Apparel maker Tex-ray Industrial Co Ltd (南緯實業) yesterday said it is building a factory in Vietnam to produce between 80,000 dozen and 100,000 dozen garments a month, eyeing the possibility for the country to enjoy zero-tariff garment exports to the US after Vietnam joins the Trans-Pacific Partnership (TPP).
The new factory, which is set to be operational in the first quarter of next year, will increase the company’s capacity in Vietnam to between 110,000 dozen and 130,000 dozen a month and its total capacity to between 480,000 dozen and 500,000 dozen a month, the company said.
Tex-ray, which makes apparel for global fashion brands, such as Nike and Alfred Dunner, said it is constructing the new factory because between 60 and 70 percent of its sales are to US clients.
The company also has a plant in Swaziland with the capacity to produce 141,000 dozen garments a month and a plant in Mexico with the capacity to produce 30,000 dozen garments a month. Both plants can export to the US tariff-free because of the US’ African Growth and Opportunity Act and North American Free Trade Agreement, the company said.
“Nevertheless, we still position our department to develop functional fabrics in Taiwan because of the technology and research capacity in the nation, which is higher than China and Vietnam,” said Simon Fan (范振超), the company’s president of fabric headquarters.
The company reported revenue of NT$5.48 billion (US$190 million) from January through last month, up 3.69 percent from NT$5.29 billion the previous year.
“We expect this year’s performance to be better than last year,” Fan said.
Another Taiwanese textile maker that is set to benefit from Vietnam’s growing economy is Singtex Industrial Co Ltd (興采實業), as the supplier of functional fabrics said yesterday it has also signed a 10-year lease for a factory there with the capacity of making 30,000 dozen garments per month, starting this month.

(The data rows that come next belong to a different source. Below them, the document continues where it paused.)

(** C2, amended.  The entities a view's sequence yields are the
    intersection of the store's [entities_with] sets for the requested
    types as they stand when the sequence is first consumed: [view] itself
    reads nothing, the first [next()] calls [all_of] on the store of that
    moment and fixes the match list, without repeats.  If that store is
    consistent and holds no [None] instance, consuming the sequence there
    yields exactly the matched entities, each with the instances [get]
    returns.  After the first [next()] a later world no longer changes the
    entities visited: each [next()] yields the head of what is left of the
    match list with the instances of the world of that moment, or raises
    [ComponentNotFound]. *)
Theorem C2_view_matches_at_first_consumption
    (w_call w : World.t) (c1 : ComponentType)
    (c2 c3 c4 c5 : option ComponentType) (extra : list ComponentType) :
  let ctypes := World.component_list c1 c2 c3 c4 c5 extra in
  let gen := World.view w_call c1 c2 c3 c4 c5 extra in
  let matched := ComponentStore.all_of (World._store w) ctypes in
  (forall entity,
      entity ∈ matched
      <-> forall ctype, ctype ∈ ctypes ->
            entity ∈ ComponentStore.entities_with (World._store w) ctype)
  /\ NoDup matched
  /\ World.next w gen = World.resume w ctypes matched
  /\ (matched = [] -> World.next w gen = (Finished, Returned None))
  /\ (ComponentStore.consistent (World._store w) ->
      no_none_instance (World._store w) ->
      World.consume w gen
      = (map (fun entity =>
                (entity,
                 map (ComponentStore.get (World._store w) entity) ctypes))
             matched,
         Returned tt))
  /\ (forall (w' : World.t) (entity : Z) (remaining : list Z),
      World.next w' (Suspended ctypes (entity :: remaining))
      = (Suspended ctypes remaining,
         Returned
           (Some (entity,
                  map (ComponentStore.get (World._store w') entity) ctypes)))
      \/ World.next w' (Suspended ctypes (entity :: remaining))
         = (Finished, Raised ComponentNotFound)).
Proof.
  intros ctypes gen matched. subst gen. unfold World.view. fold ctypes.
  repeat apply conj.
  - intros entity. subst matched. rewrite elem_of_all_of.
    split; [tauto|]. intros Hall. split; [done|exact Hall].
  - apply NoDup_all_of.
  - done.
  - intros Hempty.
    change (World.next w (Unstarted ctypes))
      with (World.resume w ctypes matched).
    by rewrite Hempty.
  - intros Hcons Hnone.
    change (World.consume w (Unstarted ctypes))
      with (World.drain w ctypes matched).
    apply drain_returns.
    intros entity ctype Hin Hctype. apply get_of_indexed; [done|done|].
    subst matched. apply elem_of_all_of in Hin as [_ Hall]. by apply Hall.
  - intros w' entity remaining. apply resume_cases.
Qed.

“We plan to open 12 production lines and hire 600 to 700 people,” Singtex chairman Jason Chen (陳國欽) said.
The factory will start contributing to the company’s revenue starting next year, he said.
Chen said the company will post revenue growth of at least 15 percent this year, benefiting from the strong growth of of its S.Cafe division, which weaves waste coffee grounds into interlaced fibers to create textiles with fast-drying properties, UV protection and odor control.

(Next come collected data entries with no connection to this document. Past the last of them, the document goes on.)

(* ===== verification/Breaker.v ===== *)
(** The circuit breaker of [crates/core/src/breaker.rs].

    The two atomics are the state; the clock is an argument of the operations
    that read it.  [breaker_open_iff] refines the counters to the history of
    outcomes: the circuit is open exactly while the recovery window that starts
    at the [threshold]-th failure of the current run of failures lasts. *)
From S2P Require Import Prelude Config.

Local Open Scope Z_scope.

(** ** State and operations *)
Record CircuitBreaker := mkCircuitBreaker {
  br_failures : Z;                      (* AtomicU32 *)
  br_opened_at_ms : Z;                  (* AtomicU64, 0 = closed *)
  br_threshold : Z;                     (* u32 *)
  br_recovery_ms : Z;                   (* u64 *)
}.

#[global] Instance CircuitBreaker_eq_dec : EqDecision CircuitBreaker.
Proof. solve_decision. Defined.

Definition breaker_new (config : CircuitBreakerConfig) : CircuitBreaker := {|
  br_failures := 0;
  br_opened_at_ms := 0;
  br_threshold := cb_failure_threshold config;
  br_recovery_ms := cb_recovery_ms config;
|}.

(** [is_open], reading the clock at [now]. *)
Definition is_open (now : Z) (b : CircuitBreaker) : bool :=
  let opened_at := br_opened_at_ms b in
  if opened_at =? 0 then false
  else let elapsed := sat_sub now opened_at in elapsed <? br_recovery_ms b.

Definition record_success (b : CircuitBreaker) : CircuitBreaker := {|
  br_failures := 0;
  br_opened_at_ms := 0;
  br_threshold := br_threshold b;
  br_recovery_ms := br_recovery_ms b;
|}.

(** [record_failure]: [fetch_add] wraps at 32 bits, [compare_exchange] only
    replaces a zero. *)
Definition record_failure (now : Z) (b : CircuitBreaker) : CircuitBreaker :=
  let prev := br_failures b in
  let opened :=
    if br_threshold b <=? wrap 32 (prev + 1)
    then (if br_opened_at_ms b =? 0 then now else br_opened_at_ms b)
    else br_opened_at_ms b in
  {| br_failures := wrap 32 (prev + 1);
     br_opened_at_ms := opened;
     br_threshold := br_threshold b;
     br_recovery_ms := br_recovery_ms b |}.

(** ** Histories of outcomes, latest first *)
Inductive event := EvSuccess | EvFailure (now : Z).

Definition breaker_step (b : CircuitBreaker) (e : event) : CircuitBreaker :=
  match e with
  | EvSuccess => record_success b
  | EvFailure now => record_failure now b
  end.

Definition breaker_run (b : CircuitBreaker) (h : list event) : CircuitBreaker :=
  foldr (fun e b => breaker_step b e) b h.

(** Times of the failures since the last success, latest first. *)
Fixpoint failure_run (h : list event) : list Z :=
  match h with
  | EvFailure t :: h => t :: failure_run h
  | _ => []
  end.

(** The time of the failure that opened the circuit: the [threshold]-th (the
    first when the threshold is 0) of the run, counted from its start. *)
Definition opening_time (threshold : Z) (run : list Z) : option Z :=
  reverse run !! Z.to_nat (threshold - 1).

Section Refinement.
Context (config : CircuitBreakerConfig).

Definition times_ok (h : list event) : Prop :=
  Forall (fun e => match e with EvSuccess => True | EvFailure t => 0 < t end) h.

Lemma failure_run_times h : times_ok h -> Forall (fun t => 0 < t) (failure_run h).
Proof. induction 1 as [|[|t] h Ht Hh IH]; simpl; auto. Qed.

Lemma breaker_run_params h :
  br_threshold (breaker_run (breaker_new config) h) = cb_failure_threshold config /\
  br_recovery_ms (breaker_run (breaker_new config) h) = cb_recovery_ms config.
Proof. induction h as [|[|t] h IH]; simpl; auto. Qed.

Lemma opening_time_range run t :
  Forall (fun t => 0 < t) run -> opening_time (cb_failure_threshold config) run = Some t -> 0 < t.
Proof.
  intros HF Ho. apply (Forall_lookup_1 (fun t => 0 < t) (reverse run)) in Ho; [done|].
  by apply Forall_reverse.
Qed.

(** The abstraction: the counter is the length of the run of failures and
    the stored time is the opening time. *)
Lemma breaker_run_abs h :
  times_ok h -> Z.of_nat (length (failure_run h)) < 2 ^ 32 ->
  br_failures (breaker_run (breaker_new config) h) = Z.of_nat (length (failure_run h)) /\
  br_opened_at_ms (breaker_run (breaker_new config) h)
    = default 0 (opening_time (cb_failure_threshold config) (failure_run h)).
Proof.
  induction h as [|[|t] h IH]; intros Hok Hlen; simpl in *.
  - done.
  - done.
  - apply Forall_cons in Hok as [Ht Hok].
    destruct IH as [IH1 IH2]; [done|lia|].
    pose proof (failure_run_times _ Hok) as Htimes.
    rewrite IH1, IH2. destruct (breaker_run_params h) as [-> _].
    rewrite wrap_id by (unfold in_width; lia).
    split; [lia|]. unfold opening_time in *.
    rewrite reverse_cons.
    assert (length (reverse (failure_run h)) = length (failure_run h)) as HL
      by apply length_reverse.
    destruct (Z.leb_spec (cb_failure_threshold config)
      (Z.of_nat (length (failure_run h)) + 1)) as [Hle|Hgt].
    + destruct (Z.eqb_spec
        (default 0 (reverse (failure_run h) !! Z.to_nat (cb_failure_threshold config - 1))) 0)
        as [E|E].
      * destruct (reverse (failure_run h) !! _) as [t0|] eqn:El.
        { exfalso. simpl in E. subst t0.
          apply (Forall_lookup_1 (fun t => 0 < t)) in El; [lia|].
          by rewrite Forall_reverse. }
        apply lookup_ge_None in El.
        rewrite lookup_app_r by lia.
        replace (_ - _)%nat with 0%nat by lia. done.
      * destruct (reverse (failure_run h) !! _) as [t0|] eqn:El; [|done].
        by rewrite (lookup_app_l_Some _ _ _ _ El).
    + rewrite !lookup_ge_None_2; [done| |lia]. rewrite length_app. simpl. lia.
Qed.

(** Shared form of the two properties below. *)
Lemma breaker_open_abs h now :
  times_ok h -> Z.of_nat (length (failure_run h)) < 2 ^ 32 ->
  is_open now (breaker_run (breaker_new config) h) =
    match opening_time (cb_failure_threshold config) (failure_run h) with
    | Some t => sat_sub now t <? cb_recovery_ms config
    | None => false
    end.
Proof.
  intros Hok Hlen. destruct (breaker_run_abs h Hok Hlen) as [_ Ho].
  destruct (breaker_run_params h) as [_ Hr]. unfold is_open. rewrite Ho, Hr.
  destruct (opening_time _ _) as [t|] eqn:E; simpl; [|done].
  apply opening_time_range in E; [|by apply failure_run_times].
  by destruct (Z.eqb_spec t 0); [lia|].
Qed.

Lemma opening_time_grows run t new :
  opening_time (cb_failure_threshold config) run = Some t ->
  opening_time (cb_failure_threshold config) (new ++ run) = Some t.
Proof.
  unfold opening_time. rewrite reverse_app. intros. by apply lookup_app_l_Some.
Qed.

Lemma failure_run_app fs h :
  failure_run ((EvFailure <$> fs) ++ h) = fs ++ failure_run h.
Proof. induction fs as [|t fs IH]; [done|]. rewrite fmap_cons. cbn [app failure_run]. by rewrite IH. Qed.
End Refinement.

(** The breaker refines the history of outcomes: it is open exactly when
    the current run of failures has reached the threshold and less than the
    recovery time has passed since the failure that reached it. *)
Theorem breaker_open_iff (config : CircuitBreakerConfig) (h : list event) (now : Z) :
  times_ok h -> Z.of_nat (length (failure_run h)) < 2 ^ 32 ->
  is_open now (breaker_run (breaker_new config) h) = true <->
  exists t, opening_time (cb_failure_threshold config) (failure_run h) = Some t /\
            sat_sub now t < cb_recovery_ms config.
Proof.
  intros Hok Hlen. rewrite breaker_open_abs by done.
  destruct (opening_time _ _) as [t|].
  - rewrite Z.ltb_lt. split; [by exists t|by intros (? & [= ->] & ?)].
  - split; [done|by intros (? & ? & ?)].
Qed.

Lemma breaker_open_iff_witness :
  let config := mkCircuitBreakerConfig true 2 1000 in
  let h := [EvFailure 70; EvFailure 50; EvSuccess; EvFailure 10] in
  is_open 1069 (breaker_run (breaker_new config) h) = true /\
  (is_open 1069 (breaker_run (breaker_new config) h) = true <->
   exists t, opening_time 2 (failure_run h) = Some t /\ sat_sub 1069 t < 1000).
Proof.
  split; [reflexivity|].
  apply (breaker_open_iff (mkCircuitBreakerConfig true 2 1000)
    [EvFailure 70; EvFailure 50; EvSuccess; EvFailure 10] 1069);
    [repeat constructor; lia|simpl; lia].
Defined.

(** After the recovery window of an opened circuit has passed, failures
    alone never open it again: a failing probe of the half-open circuit leaves
    it closed for every later call. *)
Theorem breaker_never_reopens (config : CircuitBreakerConfig) (h : list event)
    (t now : Z) (probes : list Z) :
  times_ok h -> opening_time (cb_failure_threshold config) (failure_run h) = Some t ->
  cb_recovery_ms config <= sat_sub now t ->
  Forall (fun p => 0 < p) probes ->
  Z.of_nat (length (probes ++ failure_run h)) < 2 ^ 32 ->
  is_open now (breaker_run (breaker_new config) ((EvFailure <$> probes) ++ h)) = false.
Proof.
  intros Hok Ho Hnow Hp Hlen.
  rewrite breaker_open_abs; [| |by rewrite failure_run_app].
  - rewrite failure_run_app. rewrite (opening_time_grows config _ t) by done.
    apply Z.ltb_ge. done.
  - apply Forall_app. split; [|exact Hok]. apply Forall_fmap. by eapply Forall_impl; [exact Hp|].
Qed.

Lemma breaker_never_reopens_witness :
  is_open 2000 (breaker_run (breaker_new (mkCircuitBreakerConfig true 2 1000))
    ((EvFailure <$> [1990; 1980; 1970]) ++ [EvFailure 70; EvFailure 50])) = false.
Proof.
  apply (breaker_never_reopens (mkCircuitBreakerConfig true 2 1000)
    [EvFailure 70; EvFailure 50] 70 2000 [1990; 1980; 1970]);
    [repeat constructor; lia|reflexivity|vm_compute; congruence
    |repeat constructor; lia|simpl; lia].
Defined.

In the first nine months of the year, the company posted revenue of NT$1.11 billion, up 18.77 percent from NT$937.21 million a year earlier.
Sales of the company’s S.Cafe division, which account for 25 percent of its revenue, grew 35 percent during the nine-month period year-on-year, Chen said.
Currently selling its coffee-yarn in Taiwan, China, Japan and the US, Singtex launched the strategic alliance “SPIIN” in Shanghai, China, last month to seek more partners around the world to use its coffee-yarn to make clothes.